▼
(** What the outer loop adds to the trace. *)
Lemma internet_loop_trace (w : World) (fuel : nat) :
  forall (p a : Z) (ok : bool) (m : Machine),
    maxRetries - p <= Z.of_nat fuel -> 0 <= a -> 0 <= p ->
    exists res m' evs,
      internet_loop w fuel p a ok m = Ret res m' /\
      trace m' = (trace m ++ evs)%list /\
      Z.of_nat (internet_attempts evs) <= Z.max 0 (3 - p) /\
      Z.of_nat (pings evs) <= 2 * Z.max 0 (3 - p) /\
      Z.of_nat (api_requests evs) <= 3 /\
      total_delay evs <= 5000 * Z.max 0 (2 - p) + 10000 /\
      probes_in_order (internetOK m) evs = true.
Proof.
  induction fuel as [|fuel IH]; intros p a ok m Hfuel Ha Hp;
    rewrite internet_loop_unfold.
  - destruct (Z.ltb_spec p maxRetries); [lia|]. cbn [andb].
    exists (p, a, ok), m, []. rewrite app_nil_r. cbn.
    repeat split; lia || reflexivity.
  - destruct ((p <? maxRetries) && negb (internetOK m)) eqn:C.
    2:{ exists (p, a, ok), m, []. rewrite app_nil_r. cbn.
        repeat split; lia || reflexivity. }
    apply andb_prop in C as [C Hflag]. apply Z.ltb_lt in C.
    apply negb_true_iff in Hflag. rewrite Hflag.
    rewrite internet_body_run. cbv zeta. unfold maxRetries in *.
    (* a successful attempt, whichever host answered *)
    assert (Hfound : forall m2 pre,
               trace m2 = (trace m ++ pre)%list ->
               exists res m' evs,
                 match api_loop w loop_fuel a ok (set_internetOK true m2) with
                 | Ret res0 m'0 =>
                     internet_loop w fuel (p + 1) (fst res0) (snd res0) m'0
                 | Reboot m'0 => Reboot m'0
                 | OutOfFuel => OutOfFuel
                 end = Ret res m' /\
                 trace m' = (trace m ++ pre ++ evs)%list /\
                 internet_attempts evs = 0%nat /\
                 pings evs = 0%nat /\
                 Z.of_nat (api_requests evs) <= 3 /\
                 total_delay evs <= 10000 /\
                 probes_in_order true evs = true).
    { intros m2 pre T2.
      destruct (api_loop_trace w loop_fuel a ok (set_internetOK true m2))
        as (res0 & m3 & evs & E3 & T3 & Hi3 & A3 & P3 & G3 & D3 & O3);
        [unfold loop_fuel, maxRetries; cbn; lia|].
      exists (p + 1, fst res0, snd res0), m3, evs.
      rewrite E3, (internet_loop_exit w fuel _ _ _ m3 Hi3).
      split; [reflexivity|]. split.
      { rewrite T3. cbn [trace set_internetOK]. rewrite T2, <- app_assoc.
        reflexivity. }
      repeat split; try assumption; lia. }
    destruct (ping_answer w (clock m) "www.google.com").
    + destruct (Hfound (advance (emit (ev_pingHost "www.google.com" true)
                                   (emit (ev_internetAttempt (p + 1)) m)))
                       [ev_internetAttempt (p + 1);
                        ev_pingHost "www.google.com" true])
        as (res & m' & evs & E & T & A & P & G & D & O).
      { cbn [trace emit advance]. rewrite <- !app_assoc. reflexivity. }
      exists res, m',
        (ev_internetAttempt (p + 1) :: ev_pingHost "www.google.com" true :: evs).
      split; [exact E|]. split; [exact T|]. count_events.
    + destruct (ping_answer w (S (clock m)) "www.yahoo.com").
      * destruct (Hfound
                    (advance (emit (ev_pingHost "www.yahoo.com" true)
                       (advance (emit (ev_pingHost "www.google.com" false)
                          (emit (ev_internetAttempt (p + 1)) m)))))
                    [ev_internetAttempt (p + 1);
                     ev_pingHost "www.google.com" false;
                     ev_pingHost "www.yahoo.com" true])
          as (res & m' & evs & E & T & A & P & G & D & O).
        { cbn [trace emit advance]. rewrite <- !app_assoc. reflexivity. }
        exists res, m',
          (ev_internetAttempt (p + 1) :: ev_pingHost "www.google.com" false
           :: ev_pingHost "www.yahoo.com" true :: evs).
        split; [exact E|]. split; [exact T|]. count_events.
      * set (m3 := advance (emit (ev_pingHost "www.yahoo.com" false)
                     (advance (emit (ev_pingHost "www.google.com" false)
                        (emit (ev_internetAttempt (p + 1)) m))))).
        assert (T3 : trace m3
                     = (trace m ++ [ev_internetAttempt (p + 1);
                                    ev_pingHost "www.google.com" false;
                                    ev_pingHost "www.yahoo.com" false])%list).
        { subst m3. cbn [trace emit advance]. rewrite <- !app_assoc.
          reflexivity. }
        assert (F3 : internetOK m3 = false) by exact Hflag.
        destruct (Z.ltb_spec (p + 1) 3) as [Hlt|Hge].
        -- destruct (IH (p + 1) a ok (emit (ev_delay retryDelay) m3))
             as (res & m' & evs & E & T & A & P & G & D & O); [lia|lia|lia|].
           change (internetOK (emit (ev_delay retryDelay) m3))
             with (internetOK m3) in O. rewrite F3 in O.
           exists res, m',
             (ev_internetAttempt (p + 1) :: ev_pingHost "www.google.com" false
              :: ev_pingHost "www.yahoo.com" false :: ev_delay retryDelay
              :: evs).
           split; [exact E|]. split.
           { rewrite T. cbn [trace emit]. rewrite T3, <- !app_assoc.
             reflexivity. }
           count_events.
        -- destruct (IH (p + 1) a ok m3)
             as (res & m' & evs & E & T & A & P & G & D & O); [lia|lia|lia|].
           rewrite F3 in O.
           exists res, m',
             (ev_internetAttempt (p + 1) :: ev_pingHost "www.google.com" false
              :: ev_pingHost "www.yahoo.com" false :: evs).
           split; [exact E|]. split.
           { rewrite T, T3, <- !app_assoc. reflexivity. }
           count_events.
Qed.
▲
▼
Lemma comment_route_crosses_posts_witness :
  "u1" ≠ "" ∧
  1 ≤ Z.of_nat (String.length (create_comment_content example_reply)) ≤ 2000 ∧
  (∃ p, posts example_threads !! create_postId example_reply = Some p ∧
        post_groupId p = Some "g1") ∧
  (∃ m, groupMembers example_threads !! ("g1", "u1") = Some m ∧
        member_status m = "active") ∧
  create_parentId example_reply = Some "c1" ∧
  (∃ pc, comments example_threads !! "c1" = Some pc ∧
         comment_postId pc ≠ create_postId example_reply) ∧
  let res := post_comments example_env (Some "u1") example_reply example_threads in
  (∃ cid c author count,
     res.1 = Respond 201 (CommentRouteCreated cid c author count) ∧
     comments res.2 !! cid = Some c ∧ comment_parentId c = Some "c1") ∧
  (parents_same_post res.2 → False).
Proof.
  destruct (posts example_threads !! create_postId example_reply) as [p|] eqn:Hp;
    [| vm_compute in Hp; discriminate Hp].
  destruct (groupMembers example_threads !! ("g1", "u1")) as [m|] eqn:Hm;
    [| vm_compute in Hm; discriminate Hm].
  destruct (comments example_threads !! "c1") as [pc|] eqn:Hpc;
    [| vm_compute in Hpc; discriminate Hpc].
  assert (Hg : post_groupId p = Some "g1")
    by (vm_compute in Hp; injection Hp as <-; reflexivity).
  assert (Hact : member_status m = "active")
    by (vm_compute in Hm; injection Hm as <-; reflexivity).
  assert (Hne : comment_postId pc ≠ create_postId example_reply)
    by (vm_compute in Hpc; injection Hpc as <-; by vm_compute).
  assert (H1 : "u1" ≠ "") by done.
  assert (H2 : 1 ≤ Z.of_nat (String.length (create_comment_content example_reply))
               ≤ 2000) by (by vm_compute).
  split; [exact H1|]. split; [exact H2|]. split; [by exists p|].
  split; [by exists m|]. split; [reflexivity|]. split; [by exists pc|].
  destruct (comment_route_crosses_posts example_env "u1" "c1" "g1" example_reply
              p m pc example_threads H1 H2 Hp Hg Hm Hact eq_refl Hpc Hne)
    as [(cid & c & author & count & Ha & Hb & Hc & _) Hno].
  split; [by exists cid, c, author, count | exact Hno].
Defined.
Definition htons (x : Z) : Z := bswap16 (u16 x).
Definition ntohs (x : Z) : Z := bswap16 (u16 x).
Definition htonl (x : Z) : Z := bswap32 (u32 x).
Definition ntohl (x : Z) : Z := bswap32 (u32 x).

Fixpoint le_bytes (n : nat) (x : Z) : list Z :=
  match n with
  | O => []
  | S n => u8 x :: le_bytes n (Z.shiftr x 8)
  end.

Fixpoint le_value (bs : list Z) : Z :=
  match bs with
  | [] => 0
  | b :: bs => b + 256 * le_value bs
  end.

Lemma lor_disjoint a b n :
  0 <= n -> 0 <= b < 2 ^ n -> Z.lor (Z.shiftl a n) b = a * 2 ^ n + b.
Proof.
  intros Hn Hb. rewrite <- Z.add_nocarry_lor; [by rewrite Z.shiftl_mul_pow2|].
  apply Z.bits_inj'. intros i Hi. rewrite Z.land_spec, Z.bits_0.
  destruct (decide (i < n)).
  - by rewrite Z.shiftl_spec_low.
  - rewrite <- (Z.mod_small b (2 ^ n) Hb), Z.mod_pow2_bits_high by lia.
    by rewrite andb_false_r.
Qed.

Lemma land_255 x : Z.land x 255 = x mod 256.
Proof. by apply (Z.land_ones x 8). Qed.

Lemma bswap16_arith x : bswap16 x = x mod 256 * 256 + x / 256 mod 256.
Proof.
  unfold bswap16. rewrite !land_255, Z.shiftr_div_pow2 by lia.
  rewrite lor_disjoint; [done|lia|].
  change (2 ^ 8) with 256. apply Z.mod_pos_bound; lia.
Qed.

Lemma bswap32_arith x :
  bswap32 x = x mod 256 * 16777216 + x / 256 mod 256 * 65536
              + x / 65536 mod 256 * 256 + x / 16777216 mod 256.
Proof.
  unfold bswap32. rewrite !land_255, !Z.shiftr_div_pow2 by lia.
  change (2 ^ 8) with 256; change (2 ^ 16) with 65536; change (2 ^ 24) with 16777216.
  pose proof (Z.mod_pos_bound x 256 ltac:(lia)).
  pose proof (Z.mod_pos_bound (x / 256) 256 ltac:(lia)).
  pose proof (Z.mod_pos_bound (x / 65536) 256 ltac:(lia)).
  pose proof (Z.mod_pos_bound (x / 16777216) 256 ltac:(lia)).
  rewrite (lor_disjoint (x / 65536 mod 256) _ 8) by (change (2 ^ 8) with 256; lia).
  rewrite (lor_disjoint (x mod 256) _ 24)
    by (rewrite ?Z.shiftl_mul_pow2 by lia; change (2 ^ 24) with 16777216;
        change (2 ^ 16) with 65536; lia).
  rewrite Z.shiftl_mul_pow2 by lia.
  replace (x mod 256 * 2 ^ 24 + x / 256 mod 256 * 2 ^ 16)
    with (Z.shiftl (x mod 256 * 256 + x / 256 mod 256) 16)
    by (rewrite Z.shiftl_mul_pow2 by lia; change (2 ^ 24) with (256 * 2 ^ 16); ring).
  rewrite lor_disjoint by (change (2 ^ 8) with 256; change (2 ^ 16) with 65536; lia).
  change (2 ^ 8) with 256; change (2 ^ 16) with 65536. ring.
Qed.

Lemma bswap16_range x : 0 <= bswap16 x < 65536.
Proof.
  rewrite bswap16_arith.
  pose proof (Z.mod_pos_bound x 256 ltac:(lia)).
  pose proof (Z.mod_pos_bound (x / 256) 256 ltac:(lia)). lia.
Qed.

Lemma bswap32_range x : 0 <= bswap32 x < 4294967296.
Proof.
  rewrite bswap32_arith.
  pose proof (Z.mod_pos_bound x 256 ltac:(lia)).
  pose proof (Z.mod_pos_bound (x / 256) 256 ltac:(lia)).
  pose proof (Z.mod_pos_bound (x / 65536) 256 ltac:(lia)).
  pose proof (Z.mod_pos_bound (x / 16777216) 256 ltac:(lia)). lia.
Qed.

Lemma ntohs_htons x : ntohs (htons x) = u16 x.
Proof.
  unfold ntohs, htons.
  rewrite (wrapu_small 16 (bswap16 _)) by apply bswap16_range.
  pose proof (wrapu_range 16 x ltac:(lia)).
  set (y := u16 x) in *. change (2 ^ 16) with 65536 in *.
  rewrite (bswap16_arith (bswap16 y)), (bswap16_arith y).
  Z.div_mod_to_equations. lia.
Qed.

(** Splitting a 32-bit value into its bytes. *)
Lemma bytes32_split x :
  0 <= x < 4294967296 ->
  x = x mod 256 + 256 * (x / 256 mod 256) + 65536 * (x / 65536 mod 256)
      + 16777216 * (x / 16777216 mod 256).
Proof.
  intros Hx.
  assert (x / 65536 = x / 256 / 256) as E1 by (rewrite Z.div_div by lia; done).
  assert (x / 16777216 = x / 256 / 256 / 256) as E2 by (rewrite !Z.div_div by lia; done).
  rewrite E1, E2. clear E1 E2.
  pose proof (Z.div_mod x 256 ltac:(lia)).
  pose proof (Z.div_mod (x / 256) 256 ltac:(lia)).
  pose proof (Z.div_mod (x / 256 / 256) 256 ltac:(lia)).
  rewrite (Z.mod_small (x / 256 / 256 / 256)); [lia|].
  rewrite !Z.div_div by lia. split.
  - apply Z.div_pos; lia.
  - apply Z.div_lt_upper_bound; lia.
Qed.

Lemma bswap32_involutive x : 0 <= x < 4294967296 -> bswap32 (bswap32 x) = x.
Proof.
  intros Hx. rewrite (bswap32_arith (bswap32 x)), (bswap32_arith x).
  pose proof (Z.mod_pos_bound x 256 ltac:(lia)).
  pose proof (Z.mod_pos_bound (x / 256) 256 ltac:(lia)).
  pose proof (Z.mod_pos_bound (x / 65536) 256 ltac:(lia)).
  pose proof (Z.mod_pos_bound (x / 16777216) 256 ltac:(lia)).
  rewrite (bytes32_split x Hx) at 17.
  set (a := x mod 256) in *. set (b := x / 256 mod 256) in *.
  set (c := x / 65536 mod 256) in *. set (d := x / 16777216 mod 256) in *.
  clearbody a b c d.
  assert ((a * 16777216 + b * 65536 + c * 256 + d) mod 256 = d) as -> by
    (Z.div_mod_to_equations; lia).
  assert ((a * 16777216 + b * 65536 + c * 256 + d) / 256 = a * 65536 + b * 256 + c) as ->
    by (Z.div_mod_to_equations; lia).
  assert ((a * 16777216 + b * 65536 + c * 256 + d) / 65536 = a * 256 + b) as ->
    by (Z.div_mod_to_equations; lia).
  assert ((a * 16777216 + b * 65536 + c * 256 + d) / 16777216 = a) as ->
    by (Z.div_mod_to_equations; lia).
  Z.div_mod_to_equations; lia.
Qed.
▲
▼
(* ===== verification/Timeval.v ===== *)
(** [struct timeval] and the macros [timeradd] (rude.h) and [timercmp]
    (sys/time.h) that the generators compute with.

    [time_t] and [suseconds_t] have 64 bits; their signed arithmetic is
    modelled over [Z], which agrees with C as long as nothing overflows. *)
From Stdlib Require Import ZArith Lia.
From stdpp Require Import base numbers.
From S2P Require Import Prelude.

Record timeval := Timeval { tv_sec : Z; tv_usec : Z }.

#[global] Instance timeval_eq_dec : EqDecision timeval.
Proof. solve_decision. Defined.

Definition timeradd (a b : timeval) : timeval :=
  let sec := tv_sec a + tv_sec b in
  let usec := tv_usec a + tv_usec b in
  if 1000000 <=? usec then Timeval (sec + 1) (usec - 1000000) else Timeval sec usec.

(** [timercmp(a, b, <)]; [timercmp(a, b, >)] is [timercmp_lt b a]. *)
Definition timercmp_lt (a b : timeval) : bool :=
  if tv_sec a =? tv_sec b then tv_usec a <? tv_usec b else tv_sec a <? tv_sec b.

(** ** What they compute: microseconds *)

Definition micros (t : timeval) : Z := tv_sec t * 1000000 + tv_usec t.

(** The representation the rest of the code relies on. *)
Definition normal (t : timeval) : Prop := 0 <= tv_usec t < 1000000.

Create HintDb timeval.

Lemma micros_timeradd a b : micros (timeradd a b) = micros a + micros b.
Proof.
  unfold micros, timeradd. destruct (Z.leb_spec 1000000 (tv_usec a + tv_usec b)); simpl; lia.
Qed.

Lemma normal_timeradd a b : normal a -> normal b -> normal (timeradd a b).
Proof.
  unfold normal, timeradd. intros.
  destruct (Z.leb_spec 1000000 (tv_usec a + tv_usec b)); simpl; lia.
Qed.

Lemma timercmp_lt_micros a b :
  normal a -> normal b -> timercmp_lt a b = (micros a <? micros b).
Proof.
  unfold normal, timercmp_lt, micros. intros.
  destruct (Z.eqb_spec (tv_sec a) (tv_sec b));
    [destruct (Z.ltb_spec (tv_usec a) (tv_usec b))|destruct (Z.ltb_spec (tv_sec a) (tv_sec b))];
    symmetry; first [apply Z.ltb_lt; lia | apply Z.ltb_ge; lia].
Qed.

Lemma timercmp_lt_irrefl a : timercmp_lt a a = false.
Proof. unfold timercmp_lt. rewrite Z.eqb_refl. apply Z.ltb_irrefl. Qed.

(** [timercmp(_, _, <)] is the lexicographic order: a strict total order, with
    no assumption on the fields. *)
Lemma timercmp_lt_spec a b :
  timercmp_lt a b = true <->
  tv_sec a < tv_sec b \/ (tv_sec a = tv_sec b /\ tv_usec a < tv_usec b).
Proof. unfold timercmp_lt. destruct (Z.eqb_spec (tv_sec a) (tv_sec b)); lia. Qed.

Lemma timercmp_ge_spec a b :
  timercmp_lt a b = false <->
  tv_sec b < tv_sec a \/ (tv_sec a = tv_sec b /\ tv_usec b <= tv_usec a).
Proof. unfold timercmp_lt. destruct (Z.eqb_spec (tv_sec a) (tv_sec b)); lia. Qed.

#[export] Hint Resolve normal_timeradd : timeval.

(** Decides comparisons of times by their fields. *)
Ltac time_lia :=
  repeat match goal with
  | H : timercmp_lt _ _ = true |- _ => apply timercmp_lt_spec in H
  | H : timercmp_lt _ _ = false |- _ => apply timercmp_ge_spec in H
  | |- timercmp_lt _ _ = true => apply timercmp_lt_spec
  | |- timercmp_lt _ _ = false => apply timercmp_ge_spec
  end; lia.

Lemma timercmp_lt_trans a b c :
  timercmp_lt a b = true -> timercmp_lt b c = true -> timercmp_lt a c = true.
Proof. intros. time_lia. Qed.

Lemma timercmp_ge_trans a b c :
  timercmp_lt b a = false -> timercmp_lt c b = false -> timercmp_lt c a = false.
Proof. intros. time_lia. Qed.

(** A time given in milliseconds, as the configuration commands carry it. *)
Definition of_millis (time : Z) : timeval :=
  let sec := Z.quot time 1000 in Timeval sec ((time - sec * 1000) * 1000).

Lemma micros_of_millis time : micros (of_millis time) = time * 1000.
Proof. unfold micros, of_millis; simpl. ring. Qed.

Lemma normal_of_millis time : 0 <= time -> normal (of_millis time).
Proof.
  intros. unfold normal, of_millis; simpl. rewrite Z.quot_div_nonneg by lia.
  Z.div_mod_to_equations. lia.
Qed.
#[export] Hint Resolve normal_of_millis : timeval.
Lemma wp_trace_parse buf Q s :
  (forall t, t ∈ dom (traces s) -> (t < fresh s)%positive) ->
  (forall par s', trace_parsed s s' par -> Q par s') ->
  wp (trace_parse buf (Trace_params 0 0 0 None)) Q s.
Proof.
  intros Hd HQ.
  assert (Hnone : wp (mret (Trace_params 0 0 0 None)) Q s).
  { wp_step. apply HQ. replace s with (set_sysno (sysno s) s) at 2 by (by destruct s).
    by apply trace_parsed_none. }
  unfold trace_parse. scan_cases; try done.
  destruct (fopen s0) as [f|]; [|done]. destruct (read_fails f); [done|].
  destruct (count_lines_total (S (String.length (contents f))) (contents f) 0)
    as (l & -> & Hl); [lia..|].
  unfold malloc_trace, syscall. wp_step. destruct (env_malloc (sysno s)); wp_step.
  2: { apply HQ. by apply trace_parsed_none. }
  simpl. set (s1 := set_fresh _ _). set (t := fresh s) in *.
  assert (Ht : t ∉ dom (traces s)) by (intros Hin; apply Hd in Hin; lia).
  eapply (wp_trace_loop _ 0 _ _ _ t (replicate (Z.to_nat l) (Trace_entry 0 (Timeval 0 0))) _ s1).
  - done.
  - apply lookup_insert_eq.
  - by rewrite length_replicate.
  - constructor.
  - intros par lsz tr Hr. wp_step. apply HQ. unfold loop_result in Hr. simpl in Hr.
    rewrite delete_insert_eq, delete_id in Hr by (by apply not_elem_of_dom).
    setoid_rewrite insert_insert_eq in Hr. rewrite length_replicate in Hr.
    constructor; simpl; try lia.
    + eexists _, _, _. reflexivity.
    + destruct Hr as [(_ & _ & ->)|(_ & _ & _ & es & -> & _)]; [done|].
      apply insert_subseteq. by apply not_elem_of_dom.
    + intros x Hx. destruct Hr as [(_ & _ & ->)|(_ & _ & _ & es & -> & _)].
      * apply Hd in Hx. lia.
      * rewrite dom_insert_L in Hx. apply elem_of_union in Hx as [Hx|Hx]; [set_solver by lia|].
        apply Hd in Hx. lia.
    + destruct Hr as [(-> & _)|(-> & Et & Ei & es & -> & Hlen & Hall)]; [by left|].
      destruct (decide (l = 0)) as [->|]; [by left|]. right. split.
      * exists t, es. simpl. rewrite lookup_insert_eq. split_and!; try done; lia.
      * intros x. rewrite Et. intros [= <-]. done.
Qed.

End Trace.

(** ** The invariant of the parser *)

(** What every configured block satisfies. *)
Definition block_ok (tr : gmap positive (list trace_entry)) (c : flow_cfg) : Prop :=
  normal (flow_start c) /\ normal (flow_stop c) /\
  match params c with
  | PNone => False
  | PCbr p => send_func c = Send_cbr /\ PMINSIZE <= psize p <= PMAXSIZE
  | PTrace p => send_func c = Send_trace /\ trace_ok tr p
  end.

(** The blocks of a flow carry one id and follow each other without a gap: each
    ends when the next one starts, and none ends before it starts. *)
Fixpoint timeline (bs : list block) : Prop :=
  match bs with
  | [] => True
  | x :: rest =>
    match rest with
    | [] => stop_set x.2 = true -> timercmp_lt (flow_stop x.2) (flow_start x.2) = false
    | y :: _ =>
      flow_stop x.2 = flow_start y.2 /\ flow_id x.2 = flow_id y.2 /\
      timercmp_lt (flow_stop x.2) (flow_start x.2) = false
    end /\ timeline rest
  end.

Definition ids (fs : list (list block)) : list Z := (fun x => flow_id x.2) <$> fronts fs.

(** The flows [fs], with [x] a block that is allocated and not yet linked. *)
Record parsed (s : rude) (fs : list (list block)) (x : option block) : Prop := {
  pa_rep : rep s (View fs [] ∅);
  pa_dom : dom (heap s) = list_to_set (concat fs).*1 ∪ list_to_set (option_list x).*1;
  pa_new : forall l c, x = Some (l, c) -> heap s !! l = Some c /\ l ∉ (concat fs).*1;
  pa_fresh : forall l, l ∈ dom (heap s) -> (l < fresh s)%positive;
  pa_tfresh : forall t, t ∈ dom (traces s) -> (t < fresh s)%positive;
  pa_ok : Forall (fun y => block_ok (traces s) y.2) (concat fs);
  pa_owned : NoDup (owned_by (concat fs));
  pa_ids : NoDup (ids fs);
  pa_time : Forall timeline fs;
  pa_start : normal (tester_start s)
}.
▲
Reproduce verbatim only the segment of the listing bounded by the line containing "setoid_rewrite insert_insert_eq in" and the line containing "normal (flow_start c)", with both boundary lines included.

◆ Result:
    setoid_rewrite insert_insert_eq in Hr. rewrite length_replicate in Hr.
    constructor; simpl; try lia.
    + eexists _, _, _. reflexivity.
    + destruct Hr as [(_ & _ & ->)|(_ & _ & _ & es & -> & _)]; [done|].
      apply insert_subseteq. by apply not_elem_of_dom.
    + intros x Hx. destruct Hr as [(_ & _ & ->)|(_ & _ & _ & es & -> & _)].
      * apply Hd in Hx. lia.
      * rewrite dom_insert_L in Hx. apply elem_of_union in Hx as [Hx|Hx]; [set_solver by lia|].
        apply Hd in Hx. lia.
    + destruct Hr as [(-> & _)|(-> & Et & Ei & es & -> & Hlen & Hall)]; [by left|].
      destruct (decide (l = 0)) as [->|]; [by left|]. right. split.
      * exists t, es. simpl. rewrite lookup_insert_eq. split_and!; try done; lia.
      * intros x. rewrite Et. intros [= <-]. done.
Qed.

End Trace.

(** ** The invariant of the parser *)

(** What every configured block satisfies. *)
Definition block_ok (tr : gmap positive (list trace_entry)) (c : flow_cfg) : Prop :=
  normal (flow_start c) /\ normal (flow_stop c) /\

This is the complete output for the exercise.